**WHAT IS NEEDED:**
Find every line below with the word "releaseAfterShutdown" in it, and copy each one.

(Collected data entries)
....................
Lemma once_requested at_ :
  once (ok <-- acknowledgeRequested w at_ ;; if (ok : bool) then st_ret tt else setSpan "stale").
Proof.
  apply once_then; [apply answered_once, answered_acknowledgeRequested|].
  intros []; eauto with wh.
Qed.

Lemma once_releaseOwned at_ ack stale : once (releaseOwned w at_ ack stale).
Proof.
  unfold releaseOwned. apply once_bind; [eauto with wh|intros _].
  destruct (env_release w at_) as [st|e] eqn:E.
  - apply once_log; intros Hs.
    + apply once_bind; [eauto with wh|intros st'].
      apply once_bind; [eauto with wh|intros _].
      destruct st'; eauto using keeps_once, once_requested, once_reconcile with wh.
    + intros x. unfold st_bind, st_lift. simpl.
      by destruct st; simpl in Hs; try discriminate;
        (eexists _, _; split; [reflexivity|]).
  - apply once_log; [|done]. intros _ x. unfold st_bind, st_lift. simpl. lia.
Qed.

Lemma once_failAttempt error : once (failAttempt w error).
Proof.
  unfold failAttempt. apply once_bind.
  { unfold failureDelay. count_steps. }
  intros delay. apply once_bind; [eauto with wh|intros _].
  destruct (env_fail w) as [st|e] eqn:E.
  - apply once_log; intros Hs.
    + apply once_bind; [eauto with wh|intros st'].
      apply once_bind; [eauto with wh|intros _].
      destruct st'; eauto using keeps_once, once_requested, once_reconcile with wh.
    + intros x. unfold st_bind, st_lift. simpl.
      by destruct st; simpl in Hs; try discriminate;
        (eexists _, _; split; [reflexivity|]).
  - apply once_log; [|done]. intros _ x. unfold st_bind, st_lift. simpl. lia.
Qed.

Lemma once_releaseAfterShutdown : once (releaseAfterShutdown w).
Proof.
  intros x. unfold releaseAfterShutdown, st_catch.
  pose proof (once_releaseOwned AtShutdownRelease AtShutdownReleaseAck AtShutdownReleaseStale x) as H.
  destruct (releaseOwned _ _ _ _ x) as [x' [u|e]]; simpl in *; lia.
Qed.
....................
**THE COMPLETED TASK:**
Lemma once_releaseAfterShutdown : once (releaseAfterShutdown w).
  intros x. unfold releaseAfterShutdown, st_catch.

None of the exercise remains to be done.